WORK TO COMPLETE: Transcribe only the lines between the first line of the records and the line containing "rows ← wrap", inclusive, exactly as written.

SUPPLIED MATERIAL:
*****

(* ===== verification/CardStore.v ===== *)
(** * CardStore: the card commands of the shard transaction

    The card part of [internal/repository/shard/reader.go] and
    [card_store.go]: reads, issuance, replacement, lifecycle commands and the
    manual retry of an expiry item. *)

From S2P Require Import Prelude Json Domain Stores Vault World ShardTx Guards ShardOrder.
Open Scope string_scope.
Open Scope list_scope.
Open Scope Z_scope.

(** ** Reads *)

(** A read transaction: the tenant context, one query, a commit. *)
Definition read_rows {A} (bank what : string) (q : shard_db -> A) : M A :=
  beginTenant bank ;;
  with_defer shard_rollback (
    rows ← wrap ("list " +:+ what +:+ "s") (shard_exec (query (fun _ db => q db)));
    wrap ("commit " +:+ what +:+ " list") shard_commit ;;
    mret rows).
Definition read_row {A} (bank what : string) (q : shard_db -> option A) : M A :=
  beginTenant bank ;;
  with_defer shard_rollback (
    v ← wrap ("get " +:+ what) (row (shard_exec (query (fun _ db => q db))));
    wrap ("commit " +:+ what +:+ " read") shard_commit ;;
    mret v).

Definition reader_Entity (id : string) : M Entity :=
  read_row id "bank entity" (fun db =>
    (fun e => MkEntity id (en_bank_reference e) (en_name e) (en_status e) (en_created_at e) (en_updated_at e)) <$>
    entities db !! id).

Definition reader_Card (bank id : string) : M Card :=
  read_row bank "card" (fun db => scanCard id <$> cards db !! (bank, id)).

(** [($2::uuid IS NULL OR col=$2)]. *)
Definition filter_matches (f : string) (v : string) : bool :=
  match nullable f with None => true | Some f => v == f end.

Definition reader_Cards (bank : string) (f : CardFilter) : M (list Card) :=
  read_rows bank "card" (fun db =>
    List.map (fun p => scanCard p.1 p.2)
      (newest_first cd_created_at (filter (fun p =>
         filter_matches (CardFilter_ClientID f) (cd_client_id p.2)
         && filter_matches (CardFilter_AccountID f) (cd_account_reference_id p.2)
         && filter_matches (CardFilter_ProductID f) (cd_product_id p.2)
         && filter_matches (CardFilter_Status f) (cd_status p.2) = true) (bank_rows bank (cards db))))).

Definition reader_CardOperations (bank card : string) : M (list CardOperation) :=
  read_rows bank "card operation" (fun db =>
    List.map (fun p => scanCardOperation p.1 p.2)
      (newest_first op_created_at (filter (fun p => op_card_id p.2 = card) (bank_rows bank (operations db))))).

Definition reader_CardStatusHistory (bank card : string) : M (list CardStatusHistory) :=
  read_rows bank "card status history" (fun db =>
    List.map (fun p => scanCardStatusHistory p.2)
      (newest_first hi_created_at
         (merge_sort (fun p q : string * history_row => String.le p.1 q.1)
           (List.map (fun h => (hi_id h, h))
             (filter (fun h => hi_entity_id h = bank /\ hi_card_id h = card) (history db)))))).

(** ** Issuance *)

Definition IssueReferencesValid (bank clientID accountID productID : string) : M bool :=
  shard_exec (query (fun _ db =>
    match accounts db !! (bank, accountID), products db !! (bank, productID) with
    | Some a, Some p => (ac_client_id a == clientID) && (pr_status p == "active")
    | _, _ => false
    end)).

(** INSERT INTO bank.cards of an issued card; the credential is only its masked
    number. *)
Definition insert_card (bank id client account product masked : string) (predecessor : option string) (by_user : string)
    : sql shard_db Card := fun env db =>
  let c := CardRow client account product "issued" (Some masked) predecessor (Some (clock_timestamp env))
             None None None None 1 (now env) (now env) by_user by_user in
  match insert_pk (bank, id) c (cards db) with
  | inl err => inl err
  | inr t => inr (scanCard id c, db <| cards := t |>)
  end.

Definition IssueCard (bank : string) (input : CardIssue) : M (Card * CardOperation) :=
  let who := user_actor (CardIssue_ActorID input) (CardIssue_ActorRole input) (CardIssue_ActorEntityID input) in
  card ← shard_exec (insert_card bank (CardIssue_CardID input) (CardIssue_ClientID input)
           (CardIssue_AccountReferenceID input) (CardIssue_ProductID input) (CardIssue_MaskedPAN input) None
           (CardIssue_ActorID input));
  operation ← insertCardOperation bank (CardIssue_OperationID input) (CardIssue_CardID input) "issue"
                (CardIssue_Reason input) (CardIssue_ActorID input) (CardIssue_ActorRole input)
                (CardIssue_ActorEntityID input) (CardIssue_RequestID input);
  shard_exec (insert_history bank (CardIssue_CardID input) (CardIssue_OperationID input) "pending" "issued"
    (CardIssue_Reason input) who) ;;
  shard_exec (insert_audit bank "card.issue" "card" (CardIssue_CardID input) "succeeded" (CardIssue_RequestID input)
    who (JObj [])) ;;
  mret (card, operation).

Definition LockCard (bank id : string) : M CardState :=
  r ← try (row (shard_exec (query (fun _ db =>
        (fun c => MkCardState (cd_status c) (cd_client_id c) (cd_account_reference_id c) (cd_product_id c)) <$>
        cards db !! (bank, id)))));
  match r with
  | inl err => if errors_is err ErrNoRows then throw ErrNotFound else throw err
  | inr state => mret state
  end.

Definition ReplacementPending (bank predecessorID : string) : M bool :=
  shard_exec (query (fun _ db =>
    existsb (fun p => sql_eq (cd_predecessor_card_id p.2) predecessorID && (cd_status p.2 == "issued"))
      (bank_rows bank (cards db)))).

Definition ReplaceCard (bank : string) (input : CardReplacement) : M (Card * CardOperation) :=
  let who := user_actor (CardReplacement_ActorID input) (CardReplacement_ActorRole input) (CardReplacement_ActorEntityID input) in
  card ← shard_exec (insert_card bank (CardReplacement_SuccessorID input) (CardReplacement_ClientID input)
           (CardReplacement_AccountReferenceID input) (CardReplacement_ProductID input)
           (CardReplacement_MaskedPAN input) (Some (CardReplacement_PredecessorID input)) (CardReplacement_ActorID input));
  operation ← insertCardOperation bank (CardReplacement_OperationID input) (CardReplacement_SuccessorID input) "replace"
                (CardReplacement_Reason input) (CardReplacement_ActorID input) (CardReplacement_ActorRole input)
                (CardReplacement_ActorEntityID input) (CardReplacement_RequestID input);
  shard_exec (insert_history bank (CardReplacement_SuccessorID input) (CardReplacement_OperationID input) "pending"
    "issued" (CardReplacement_Reason input) who) ;;
  shard_exec (insert_audit bank "card.replace" "card" (CardReplacement_SuccessorID input) "succeeded"
    (CardReplacement_RequestID input) who (JObj [])) ;;
  mret (card, operation).

(** ** Lifecycle commands *)

(** [updateCardStatus]: the timestamp the action sets. *)
Definition updateCardStatus (action bank id status actor : string) : M unit :=
  let set (touch : sql_env -> card_row -> card_row) : M unit :=
    shard_exec (update_card bank id (fun _ => true) (fun env c =>
      (touch env c) <| cd_status := status |> <| cd_version := cd_version c + 1 |> <| cd_updated_by := actor |>)) ;;
    mret tt in
  if action == "activate" then set (fun env c => c <| cd_activated_at := Some (clock_timestamp env) |>)
  else if action == "suspend" then set (fun env c => c <| cd_suspended_at := Some (clock_timestamp env) |>)
  else if action == "close" then set (fun env c => c <| cd_closed_at := Some (clock_timestamp env) |>)
  else if action == "resume" then set (fun _ c => c)
  else throw (ErrMsg "unsupported card transition action").

(** [closePredecessorOnActivation]. *)
Definition closePredecessorOnActivation (bank : string) (input : CardCommand) : M unit :=
  let who := user_actor (CardCommand_ActorID input) (CardCommand_ActorRole input) (CardCommand_ActorEntityID input) in
  r ← try (row (shard_exec (query (fun _ db =>
        cards db !! (bank, CardCommand_CardID input) ≫= fun successor =>
        cd_predecessor_card_id successor ≫= fun p =>
        (fun c => (p, cd_status c)) <$> cards db !! (bank, p)))));
  match r with
  | inl err => if errors_is err ErrNoRows then mret tt else throw err
  | inr (predecessorID, predecessorStatus) =>
      if (predecessorStatus != "active") && (predecessorStatus != "suspended") then mret tt
      else
        shard_exec (update_card bank predecessorID
          (fun c => (cd_status c == "active") || (cd_status c == "suspended")) (fun env c =>
          c <| cd_status := "closed" |> <| cd_closed_at := Some (clock_timestamp env) |>
            <| cd_version := cd_version c + 1 |> <| cd_updated_by := CardCommand_ActorID input |>)) ;;
        insertCardOperation bank (CardCommand_PredecessorOperationID input) predecessorID "close"
          (CardCommand_Reason input) (CardCommand_ActorID input) (CardCommand_ActorRole input)
          (CardCommand_ActorEntityID input) (CardCommand_RequestID input) ;;
        shard_exec (insert_history bank predecessorID (CardCommand_PredecessorOperationID input) predecessorStatus
          "closed" (CardCommand_Reason input) who)
  end.

Definition ApplyCardCommand (bank : string) (input : CardCommand) : M (Card * CardOperation) :=
  let who := user_actor (CardCommand_ActorID input) (CardCommand_ActorRole input) (CardCommand_ActorEntityID input) in
  operation ← insertCardOperation bank (CardCommand_OperationID input) (CardCommand_CardID input)
                (CardCommand_Action input) (CardCommand_Reason input) (CardCommand_ActorID input)
                (CardCommand_ActorRole input) (CardCommand_ActorEntityID input) (CardCommand_RequestID input);
  when (negb (CardCommand_Ignored input)) (
    updateCardStatus (CardCommand_Action input) bank (CardCommand_CardID input) (CardCommand_TargetStatus input)
      (CardCommand_ActorID input) ;;
    shard_exec (insert_history bank (CardCommand_CardID input) (CardCommand_OperationID input)
      (CardCommand_PreviousStatus input) (CardCommand_TargetStatus input) (CardCommand_Reason input) who) ;;
    when (CardCommand_Action input == "activate") (closePredecessorOnActivation bank input)) ;;
  shard_exec (insert_audit bank ("card." +:+ CardCommand_Action input) "card" (CardCommand_CardID input) "succeeded"
    (CardCommand_RequestID input) who (JObj [("ignored", JBool (CardCommand_Ignored input))])) ;;
  card ← row (shard_exec (query (fun _ db =>
           scanCard (CardCommand_CardID input) <$> cards db !! (bank, CardCommand_CardID input))));
  mret (card, operation).

(** ** Manual retry of an expiry item *)

Definition reopen_run (bank run item : string) : sql shard_db Z :=
  update_run bank run (fun db r =>
    (ru_status r == "completed") &&
    match expiry_items db !! (bank, item) with
    | Some i => (ex_expiry_run_id i == run) && (ex_status i == "manual_retry_required")
    | None => false
    end)
    (fun _ _ r => r <| ru_status := "processing" |> <| ru_completed_at := None |>).

Definition retry_item (bank run item actor : string) : sql shard_db Z :=
  update_expiry_row bank item (fun _ db i =>
    (ex_expiry_run_id i == run) && (ex_status i == "manual_retry_required") &&
    match cards db !! (bank, ex_card_id i) with Some c => cd_status c != "expired" | None => false end)
    (fun env i =>
      i <| ex_status := "pending" |> <| ex_manual_retry_count := ex_manual_retry_count i + 1 |>
        <| ex_manual_retry_by := Some actor |> <| ex_manual_retry_at := Some (clock_timestamp env) |>
        <| ex_next_attempt_at := clock_timestamp env |>).

Definition RetryExpiryItem (bank run item actor : string) : M bool :=
  shard_exec (reopen_run bank run item) ;;
  n ← shard_exec (retry_item bank run item actor);
  mret (n =? 1).

Definition RecordExpiryRetryAudit (bank item actor requestID : string) : M unit :=
  shard_exec (insert_audit bank "expiry_retry" "expiry_item" item "succeeded" requestID
    (Actor (Some actor) "issuer_operator" None None) (JObj [("reason", JStr "manual_retry")])).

*****

YOUR RESPONSE:
(* ===== verification/CardStore.v ===== *)
(** * CardStore: the card commands of the shard transaction

    The card part of [internal/repository/shard/reader.go] and
    [card_store.go]: reads, issuance, replacement, lifecycle commands and the
    manual retry of an expiry item. *)

From S2P Require Import Prelude Json Domain Stores Vault World ShardTx Guards ShardOrder.
Open Scope string_scope.
Open Scope list_scope.
Open Scope Z_scope.

(** ** Reads *)

(** A read transaction: the tenant context, one query, a commit. *)
Definition read_rows {A} (bank what : string) (q : shard_db -> A) : M A :=
  beginTenant bank ;;
  with_defer shard_rollback (
    rows ← wrap ("list " +:+ what +:+ "s") (shard_exec (query (fun _ db => q db)));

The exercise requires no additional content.